§ **Assignment**
Restate word for word the lines of the records below, starting at the line that contains "[st| |]; cbn [mbind res_bind]; [|done|done]." and ending at the line that contains "destruct (run_script_safe script_pubkey", with both of those lines included and nothing else.

§ **Supplied material**
Lemma run_script_safe s st ctx :
  Forall item_ok st -> zlen st <= MAX_STACK_SIZE -> (input_idx ctx < length (vin (ctx_tx ctx)))%nat ->
  run_script (engine_with_stack_and_sig_context s st ctx) <> Panic /\
  forall st', run_script (engine_with_stack_and_sig_context s st ctx) = Ok st' -> Forall item_ok st' /\ zlen st' <= MAX_STACK_SIZE.
Proof.
  intros Hf Hl Hidx. pose proof (execute_safe s (Some ctx) Hidx _ (initial_loop_inv s st ctx Hf Hl) eq_refl) as Hw.
  unfold wp, run_script in *. destruct (execute _) as [[st' e']| |]; cbn [mbind res_bind]; [|done|done].
  split; [done|]. by intros ? [= <-].
Qed.

Lemma require_truthy_no_panic st : require_truthy_top st <> Panic.
Proof. unfold require_truthy_top. by repeat case_match. Qed.
End VerifySafe.

Lemma verify_script_no_panic `{HS : Sha256} `{!Sha256Len HS} `{HD : Digests} `{!DigestsLen HD} `{K256}
    (script_sig script_pubkey : list byte) (tx : Transaction) (idx : nat) :
  (idx < length (vin tx))%nat -> verify_script script_sig script_pubkey tx idx <> Panic.
Proof.
  intros Hidx. unfold verify_script.
  destruct (run_script_safe script_sig [] (mkCtx tx idx)) as [Hn1 Hok1]; [done|done|done|].
  change (engine_with_sig_context script_sig (mkCtx tx idx)) with (engine_with_stack_and_sig_context script_sig [] (mkCtx tx idx)).
  destruct (run_script (engine_with_stack_and_sig_context script_sig [] _)) as [st| |]; cbn [mbind res_bind]; [|done|done].
  destruct (Hok1 st eq_refl) as [Hf1 Hl1].
  destruct (run_script_safe script_pubkey st (mkCtx tx idx) Hf1 Hl1 Hidx) as [Hn2 Hok2].
  destruct (run_script (engine_with_stack_and_sig_context script_pubkey st _)) as [st2| |]; cbn [mbind res_bind]; [|done|done].
  pose proof (require_truthy_no_panic st2). destruct (require_truthy_top st2); cbn [mbind res_bind]; [|done|done].
  destruct (is_p2sh script_pubkey); [|done]. destruct (negb _); [done|].
  destruct (vec_pop st) as [[redeem rest]|] eqn:Ep; cbn [ok_or mbind res_bind]; [|done].
  apply vec_pop_inv in Ep. rewrite Ep, Forall_app in Hf1. rewrite Ep, zlen_app in Hl1. pose proof (zlen_nonneg [redeem]).
  destruct (run_script_safe redeem rest (mkCtx tx idx)) as [Hn3 Hok3]; [naive_solver|lia|done|].
  destruct (run_script (engine_with_stack_and_sig_context redeem rest _)) as [st3| |]; cbn [mbind res_bind]; [|done|done].
  apply require_truthy_no_panic.
Qed.

(** ** Properties *)

(** verifying an input never panics: whatever the two scripts, the three runs
    of the engine end with a verdict or an error. *)
Theorem verify_script_total `{HS : Sha256} `{!Sha256Len HS} `{HD : Digests} `{!DigestsLen HD} `{K256}
    (script_sig script_pubkey : list byte) (tx : Transaction) (idx : nat) :
  (idx < length (vin tx))%nat -> verify_script script_sig script_pubkey tx idx <> Panic.
Proof. apply verify_script_no_panic. Qed.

§ **Output of the exercise**
  destruct (run_script (engine_with_stack_and_sig_context script_sig [] _)) as [st| |]; cbn [mbind res_bind]; [|done|done].
  destruct (Hok1 st eq_refl) as [Hf1 Hl1].
  destruct (run_script_safe script_pubkey st (mkCtx tx idx) Hf1 Hl1 Hidx) as [Hn2 Hok2].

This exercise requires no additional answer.